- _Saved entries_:
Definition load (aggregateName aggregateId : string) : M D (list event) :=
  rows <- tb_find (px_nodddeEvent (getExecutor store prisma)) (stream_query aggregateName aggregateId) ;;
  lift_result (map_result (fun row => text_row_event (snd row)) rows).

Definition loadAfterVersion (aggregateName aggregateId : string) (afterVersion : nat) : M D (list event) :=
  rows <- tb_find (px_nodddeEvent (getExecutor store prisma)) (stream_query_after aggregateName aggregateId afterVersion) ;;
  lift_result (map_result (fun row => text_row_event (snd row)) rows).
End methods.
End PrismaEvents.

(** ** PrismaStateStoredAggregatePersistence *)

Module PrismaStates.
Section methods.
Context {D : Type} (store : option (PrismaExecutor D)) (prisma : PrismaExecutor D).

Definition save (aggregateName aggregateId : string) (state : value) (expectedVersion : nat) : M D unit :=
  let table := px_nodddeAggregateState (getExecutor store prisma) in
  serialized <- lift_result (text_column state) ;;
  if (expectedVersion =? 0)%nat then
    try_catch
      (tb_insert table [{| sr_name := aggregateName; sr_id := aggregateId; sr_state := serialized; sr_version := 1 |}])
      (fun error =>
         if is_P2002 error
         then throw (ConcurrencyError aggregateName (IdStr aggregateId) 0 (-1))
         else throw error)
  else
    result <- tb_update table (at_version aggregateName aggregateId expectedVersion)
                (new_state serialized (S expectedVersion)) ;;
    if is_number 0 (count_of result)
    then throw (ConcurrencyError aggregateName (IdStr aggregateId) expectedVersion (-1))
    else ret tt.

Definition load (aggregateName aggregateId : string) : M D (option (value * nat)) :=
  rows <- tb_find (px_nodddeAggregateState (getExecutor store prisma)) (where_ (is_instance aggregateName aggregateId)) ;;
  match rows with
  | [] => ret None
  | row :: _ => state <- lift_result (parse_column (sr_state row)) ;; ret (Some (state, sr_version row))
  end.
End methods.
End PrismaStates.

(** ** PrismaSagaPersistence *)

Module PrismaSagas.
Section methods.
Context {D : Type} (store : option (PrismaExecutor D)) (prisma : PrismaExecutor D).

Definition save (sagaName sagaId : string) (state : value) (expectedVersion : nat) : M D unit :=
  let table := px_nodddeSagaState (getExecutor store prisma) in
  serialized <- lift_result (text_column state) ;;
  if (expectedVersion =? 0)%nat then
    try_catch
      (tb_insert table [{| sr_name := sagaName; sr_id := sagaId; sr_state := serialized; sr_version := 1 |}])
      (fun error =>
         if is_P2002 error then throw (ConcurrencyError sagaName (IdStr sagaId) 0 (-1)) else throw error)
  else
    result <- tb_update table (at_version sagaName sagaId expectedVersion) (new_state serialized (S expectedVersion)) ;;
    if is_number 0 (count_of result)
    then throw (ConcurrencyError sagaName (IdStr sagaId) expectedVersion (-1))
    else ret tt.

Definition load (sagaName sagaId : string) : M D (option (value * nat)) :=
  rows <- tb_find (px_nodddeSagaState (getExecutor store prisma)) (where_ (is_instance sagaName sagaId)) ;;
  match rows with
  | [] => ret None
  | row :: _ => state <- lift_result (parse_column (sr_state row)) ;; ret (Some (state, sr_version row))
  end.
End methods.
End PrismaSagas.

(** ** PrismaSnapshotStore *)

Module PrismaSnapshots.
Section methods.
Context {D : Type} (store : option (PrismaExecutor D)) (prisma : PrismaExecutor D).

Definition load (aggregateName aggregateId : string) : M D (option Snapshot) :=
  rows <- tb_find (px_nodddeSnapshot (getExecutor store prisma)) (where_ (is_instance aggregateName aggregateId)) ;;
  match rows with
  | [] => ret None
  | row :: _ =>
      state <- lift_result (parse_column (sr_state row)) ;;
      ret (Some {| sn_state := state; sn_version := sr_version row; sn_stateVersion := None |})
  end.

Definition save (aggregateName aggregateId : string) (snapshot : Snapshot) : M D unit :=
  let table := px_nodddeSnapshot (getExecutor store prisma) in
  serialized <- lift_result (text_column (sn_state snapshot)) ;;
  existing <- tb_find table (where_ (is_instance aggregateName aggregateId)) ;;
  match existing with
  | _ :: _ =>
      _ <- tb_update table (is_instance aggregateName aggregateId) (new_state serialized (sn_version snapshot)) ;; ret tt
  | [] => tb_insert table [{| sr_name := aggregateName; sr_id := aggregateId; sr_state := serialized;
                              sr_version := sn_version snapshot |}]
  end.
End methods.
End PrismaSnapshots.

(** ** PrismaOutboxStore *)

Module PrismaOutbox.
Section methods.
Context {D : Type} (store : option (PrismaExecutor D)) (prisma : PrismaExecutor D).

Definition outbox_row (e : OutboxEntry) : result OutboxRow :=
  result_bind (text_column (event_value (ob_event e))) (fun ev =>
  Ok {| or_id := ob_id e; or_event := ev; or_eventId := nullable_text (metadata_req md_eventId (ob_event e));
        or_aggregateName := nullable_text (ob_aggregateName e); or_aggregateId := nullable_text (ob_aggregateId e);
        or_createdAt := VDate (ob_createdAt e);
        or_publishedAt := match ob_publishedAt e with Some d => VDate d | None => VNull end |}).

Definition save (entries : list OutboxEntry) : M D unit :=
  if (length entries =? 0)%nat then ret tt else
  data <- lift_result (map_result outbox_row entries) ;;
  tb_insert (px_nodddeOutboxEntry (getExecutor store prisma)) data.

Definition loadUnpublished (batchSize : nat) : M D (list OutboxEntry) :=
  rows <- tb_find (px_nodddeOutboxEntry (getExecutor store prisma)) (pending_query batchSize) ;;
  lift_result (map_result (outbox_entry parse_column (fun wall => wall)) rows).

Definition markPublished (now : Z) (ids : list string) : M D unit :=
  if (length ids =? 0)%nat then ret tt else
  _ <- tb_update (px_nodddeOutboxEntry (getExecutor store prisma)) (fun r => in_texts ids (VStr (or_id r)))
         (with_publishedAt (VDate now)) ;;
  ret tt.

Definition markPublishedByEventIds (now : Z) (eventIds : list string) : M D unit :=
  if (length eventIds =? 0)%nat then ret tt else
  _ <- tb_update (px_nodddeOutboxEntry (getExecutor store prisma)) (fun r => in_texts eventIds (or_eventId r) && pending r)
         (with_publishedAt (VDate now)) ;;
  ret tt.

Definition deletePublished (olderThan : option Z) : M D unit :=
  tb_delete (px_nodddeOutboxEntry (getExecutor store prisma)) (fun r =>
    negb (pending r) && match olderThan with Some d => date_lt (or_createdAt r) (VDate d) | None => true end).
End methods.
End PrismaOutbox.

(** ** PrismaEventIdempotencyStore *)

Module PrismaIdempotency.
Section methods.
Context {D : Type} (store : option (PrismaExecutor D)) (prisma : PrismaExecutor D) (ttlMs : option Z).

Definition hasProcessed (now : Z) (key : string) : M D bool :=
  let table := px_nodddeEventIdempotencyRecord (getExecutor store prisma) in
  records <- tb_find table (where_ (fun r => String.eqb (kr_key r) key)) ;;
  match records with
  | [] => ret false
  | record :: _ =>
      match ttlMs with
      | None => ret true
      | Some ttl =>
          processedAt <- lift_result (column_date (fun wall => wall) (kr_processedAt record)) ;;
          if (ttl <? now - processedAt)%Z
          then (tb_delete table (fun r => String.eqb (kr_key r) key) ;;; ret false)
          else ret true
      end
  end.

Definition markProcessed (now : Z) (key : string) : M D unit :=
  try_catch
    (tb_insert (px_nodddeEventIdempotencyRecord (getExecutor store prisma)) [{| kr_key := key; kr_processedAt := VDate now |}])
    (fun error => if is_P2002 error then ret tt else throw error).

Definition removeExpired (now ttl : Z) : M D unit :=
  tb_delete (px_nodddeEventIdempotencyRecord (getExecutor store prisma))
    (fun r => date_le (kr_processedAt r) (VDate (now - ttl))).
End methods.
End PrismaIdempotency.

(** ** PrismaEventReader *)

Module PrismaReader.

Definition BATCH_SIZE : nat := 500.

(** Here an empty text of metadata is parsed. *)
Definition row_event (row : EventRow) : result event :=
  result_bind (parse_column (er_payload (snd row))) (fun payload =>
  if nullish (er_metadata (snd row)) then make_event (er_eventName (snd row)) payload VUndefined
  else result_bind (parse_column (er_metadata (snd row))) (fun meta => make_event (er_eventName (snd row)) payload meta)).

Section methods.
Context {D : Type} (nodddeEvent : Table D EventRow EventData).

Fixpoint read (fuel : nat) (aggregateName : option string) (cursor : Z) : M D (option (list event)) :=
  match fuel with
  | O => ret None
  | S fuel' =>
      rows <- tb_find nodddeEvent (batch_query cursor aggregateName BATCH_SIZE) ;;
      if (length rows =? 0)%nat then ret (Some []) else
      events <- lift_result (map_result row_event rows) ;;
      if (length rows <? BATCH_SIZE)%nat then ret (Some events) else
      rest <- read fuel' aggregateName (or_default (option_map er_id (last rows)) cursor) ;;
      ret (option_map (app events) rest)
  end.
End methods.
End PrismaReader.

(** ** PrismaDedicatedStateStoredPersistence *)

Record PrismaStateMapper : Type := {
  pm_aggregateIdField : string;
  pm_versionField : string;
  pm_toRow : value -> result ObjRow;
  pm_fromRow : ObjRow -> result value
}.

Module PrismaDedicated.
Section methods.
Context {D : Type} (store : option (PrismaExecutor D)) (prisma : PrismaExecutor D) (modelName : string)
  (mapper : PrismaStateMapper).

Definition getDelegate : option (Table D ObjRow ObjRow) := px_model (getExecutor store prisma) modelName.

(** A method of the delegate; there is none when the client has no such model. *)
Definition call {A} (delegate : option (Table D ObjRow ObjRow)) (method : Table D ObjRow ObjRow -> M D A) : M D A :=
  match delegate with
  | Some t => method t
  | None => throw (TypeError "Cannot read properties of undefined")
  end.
* * *
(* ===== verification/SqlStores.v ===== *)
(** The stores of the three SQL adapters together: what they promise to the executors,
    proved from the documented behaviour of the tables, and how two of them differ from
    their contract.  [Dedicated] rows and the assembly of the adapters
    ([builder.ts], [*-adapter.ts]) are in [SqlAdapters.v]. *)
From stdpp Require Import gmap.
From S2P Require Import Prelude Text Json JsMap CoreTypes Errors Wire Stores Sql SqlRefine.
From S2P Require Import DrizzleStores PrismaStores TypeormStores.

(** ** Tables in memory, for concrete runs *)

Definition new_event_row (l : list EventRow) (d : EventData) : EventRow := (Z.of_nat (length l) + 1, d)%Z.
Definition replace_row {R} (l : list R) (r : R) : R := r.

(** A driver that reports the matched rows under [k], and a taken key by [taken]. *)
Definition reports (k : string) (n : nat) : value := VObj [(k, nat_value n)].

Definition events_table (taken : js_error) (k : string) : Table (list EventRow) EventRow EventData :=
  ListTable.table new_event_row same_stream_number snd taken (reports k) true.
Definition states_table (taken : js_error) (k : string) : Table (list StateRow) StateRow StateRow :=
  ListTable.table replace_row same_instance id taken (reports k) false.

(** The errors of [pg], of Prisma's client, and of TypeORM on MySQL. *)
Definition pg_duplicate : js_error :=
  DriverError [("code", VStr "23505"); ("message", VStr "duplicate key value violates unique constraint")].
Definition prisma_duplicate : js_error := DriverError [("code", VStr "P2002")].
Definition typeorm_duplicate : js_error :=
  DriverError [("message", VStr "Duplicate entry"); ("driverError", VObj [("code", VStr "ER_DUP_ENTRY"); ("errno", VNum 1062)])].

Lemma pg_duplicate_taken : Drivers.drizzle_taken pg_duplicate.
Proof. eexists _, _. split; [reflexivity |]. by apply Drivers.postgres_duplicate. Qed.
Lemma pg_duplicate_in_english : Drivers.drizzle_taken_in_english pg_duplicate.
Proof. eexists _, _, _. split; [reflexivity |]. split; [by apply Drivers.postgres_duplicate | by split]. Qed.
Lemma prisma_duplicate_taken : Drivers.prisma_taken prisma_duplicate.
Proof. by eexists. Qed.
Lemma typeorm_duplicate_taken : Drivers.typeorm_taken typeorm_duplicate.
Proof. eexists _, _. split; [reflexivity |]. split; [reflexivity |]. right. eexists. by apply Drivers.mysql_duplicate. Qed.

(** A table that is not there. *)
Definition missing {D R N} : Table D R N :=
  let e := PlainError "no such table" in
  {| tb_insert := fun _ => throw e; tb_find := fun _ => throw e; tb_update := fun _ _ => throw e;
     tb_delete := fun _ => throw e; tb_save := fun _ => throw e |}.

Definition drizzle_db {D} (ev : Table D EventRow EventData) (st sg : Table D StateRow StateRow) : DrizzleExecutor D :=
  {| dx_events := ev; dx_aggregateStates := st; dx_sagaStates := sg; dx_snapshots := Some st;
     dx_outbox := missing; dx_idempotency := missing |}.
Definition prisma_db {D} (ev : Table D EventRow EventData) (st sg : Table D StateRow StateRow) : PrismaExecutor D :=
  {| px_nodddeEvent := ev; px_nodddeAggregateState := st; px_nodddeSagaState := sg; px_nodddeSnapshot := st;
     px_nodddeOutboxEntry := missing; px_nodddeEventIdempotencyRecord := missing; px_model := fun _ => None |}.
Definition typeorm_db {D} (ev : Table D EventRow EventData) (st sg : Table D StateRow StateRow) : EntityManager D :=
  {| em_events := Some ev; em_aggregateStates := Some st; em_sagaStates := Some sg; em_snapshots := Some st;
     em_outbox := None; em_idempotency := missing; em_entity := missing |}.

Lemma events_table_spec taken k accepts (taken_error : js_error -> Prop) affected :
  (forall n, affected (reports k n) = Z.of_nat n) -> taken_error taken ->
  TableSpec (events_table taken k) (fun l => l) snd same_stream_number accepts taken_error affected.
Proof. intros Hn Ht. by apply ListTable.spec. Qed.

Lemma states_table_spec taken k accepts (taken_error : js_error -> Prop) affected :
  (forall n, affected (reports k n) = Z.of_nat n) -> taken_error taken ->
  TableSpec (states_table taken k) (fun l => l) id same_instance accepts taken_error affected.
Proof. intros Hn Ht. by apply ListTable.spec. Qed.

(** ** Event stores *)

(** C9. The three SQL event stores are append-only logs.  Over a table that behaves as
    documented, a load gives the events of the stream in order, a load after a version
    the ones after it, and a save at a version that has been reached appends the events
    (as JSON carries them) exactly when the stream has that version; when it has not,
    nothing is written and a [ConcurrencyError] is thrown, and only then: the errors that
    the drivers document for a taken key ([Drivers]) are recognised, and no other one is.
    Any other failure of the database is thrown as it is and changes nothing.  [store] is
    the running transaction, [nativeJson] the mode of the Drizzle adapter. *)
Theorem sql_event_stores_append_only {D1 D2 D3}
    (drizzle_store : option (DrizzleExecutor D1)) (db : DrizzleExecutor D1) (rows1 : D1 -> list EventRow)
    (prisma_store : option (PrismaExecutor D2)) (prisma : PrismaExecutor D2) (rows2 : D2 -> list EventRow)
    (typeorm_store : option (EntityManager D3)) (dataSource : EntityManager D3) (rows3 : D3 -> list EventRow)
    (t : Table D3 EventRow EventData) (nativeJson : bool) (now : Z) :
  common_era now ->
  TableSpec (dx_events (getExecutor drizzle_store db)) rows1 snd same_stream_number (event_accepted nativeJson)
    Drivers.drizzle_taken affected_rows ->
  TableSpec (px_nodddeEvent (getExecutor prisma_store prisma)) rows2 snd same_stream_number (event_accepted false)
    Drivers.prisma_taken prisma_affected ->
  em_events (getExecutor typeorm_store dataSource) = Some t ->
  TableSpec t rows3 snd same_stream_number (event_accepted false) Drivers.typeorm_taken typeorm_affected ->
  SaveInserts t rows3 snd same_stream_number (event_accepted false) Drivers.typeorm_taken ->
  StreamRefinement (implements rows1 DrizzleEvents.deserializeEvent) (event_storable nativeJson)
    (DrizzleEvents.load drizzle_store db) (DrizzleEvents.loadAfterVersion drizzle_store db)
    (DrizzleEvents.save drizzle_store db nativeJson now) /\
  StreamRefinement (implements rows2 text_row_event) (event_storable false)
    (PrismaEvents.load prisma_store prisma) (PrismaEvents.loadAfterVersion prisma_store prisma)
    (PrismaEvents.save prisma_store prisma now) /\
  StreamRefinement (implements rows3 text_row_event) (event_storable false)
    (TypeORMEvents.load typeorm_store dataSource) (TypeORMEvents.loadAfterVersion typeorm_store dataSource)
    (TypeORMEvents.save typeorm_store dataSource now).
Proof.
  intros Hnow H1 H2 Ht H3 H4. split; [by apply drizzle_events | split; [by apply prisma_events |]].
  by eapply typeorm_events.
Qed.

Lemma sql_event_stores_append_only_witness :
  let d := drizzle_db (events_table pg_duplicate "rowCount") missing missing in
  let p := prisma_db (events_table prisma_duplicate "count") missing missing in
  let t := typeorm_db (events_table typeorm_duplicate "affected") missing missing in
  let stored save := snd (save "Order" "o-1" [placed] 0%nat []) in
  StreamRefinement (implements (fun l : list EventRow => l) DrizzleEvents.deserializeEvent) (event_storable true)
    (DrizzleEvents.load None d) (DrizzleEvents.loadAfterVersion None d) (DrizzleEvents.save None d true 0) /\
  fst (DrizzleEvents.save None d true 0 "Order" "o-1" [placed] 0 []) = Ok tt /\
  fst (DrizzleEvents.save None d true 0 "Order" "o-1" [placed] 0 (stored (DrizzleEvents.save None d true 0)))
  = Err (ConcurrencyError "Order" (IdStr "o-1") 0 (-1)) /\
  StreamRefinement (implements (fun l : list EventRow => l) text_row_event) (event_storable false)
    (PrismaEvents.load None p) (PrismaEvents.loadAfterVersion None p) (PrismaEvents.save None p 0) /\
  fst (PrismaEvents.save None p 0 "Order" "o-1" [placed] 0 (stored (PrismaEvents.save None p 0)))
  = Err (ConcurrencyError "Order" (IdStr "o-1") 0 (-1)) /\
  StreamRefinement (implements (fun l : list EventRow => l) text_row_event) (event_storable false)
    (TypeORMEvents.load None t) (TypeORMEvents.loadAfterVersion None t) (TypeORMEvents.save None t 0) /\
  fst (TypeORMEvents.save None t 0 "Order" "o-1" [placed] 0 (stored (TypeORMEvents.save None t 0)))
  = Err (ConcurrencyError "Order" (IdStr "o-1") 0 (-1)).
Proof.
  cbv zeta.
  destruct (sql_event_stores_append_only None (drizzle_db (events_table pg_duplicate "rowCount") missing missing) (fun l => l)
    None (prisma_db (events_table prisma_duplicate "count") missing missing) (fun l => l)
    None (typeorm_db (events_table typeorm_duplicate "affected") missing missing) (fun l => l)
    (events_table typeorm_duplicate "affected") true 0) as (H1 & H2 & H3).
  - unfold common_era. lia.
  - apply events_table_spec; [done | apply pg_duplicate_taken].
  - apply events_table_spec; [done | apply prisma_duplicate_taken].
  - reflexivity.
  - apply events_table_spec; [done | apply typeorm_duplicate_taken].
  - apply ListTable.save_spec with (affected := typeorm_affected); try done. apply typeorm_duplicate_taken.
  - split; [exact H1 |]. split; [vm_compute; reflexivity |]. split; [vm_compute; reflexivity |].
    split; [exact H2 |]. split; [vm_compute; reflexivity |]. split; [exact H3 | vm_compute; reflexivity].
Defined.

- _What you need to do_: In the entries above, one line contains "(H1 & H2 & H3)." and another contains "- reflexivity.". Reproduce exactly those two lines and the lines between them, nothing else.

- _Answer box_:
    (events_table typeorm_duplicate "affected") true 0) as (H1 & H2 & H3).
  - unfold common_era. lia.
  - apply events_table_spec; [done | apply pg_duplicate_taken].
  - apply events_table_spec; [done | apply prisma_duplicate_taken].
  - reflexivity.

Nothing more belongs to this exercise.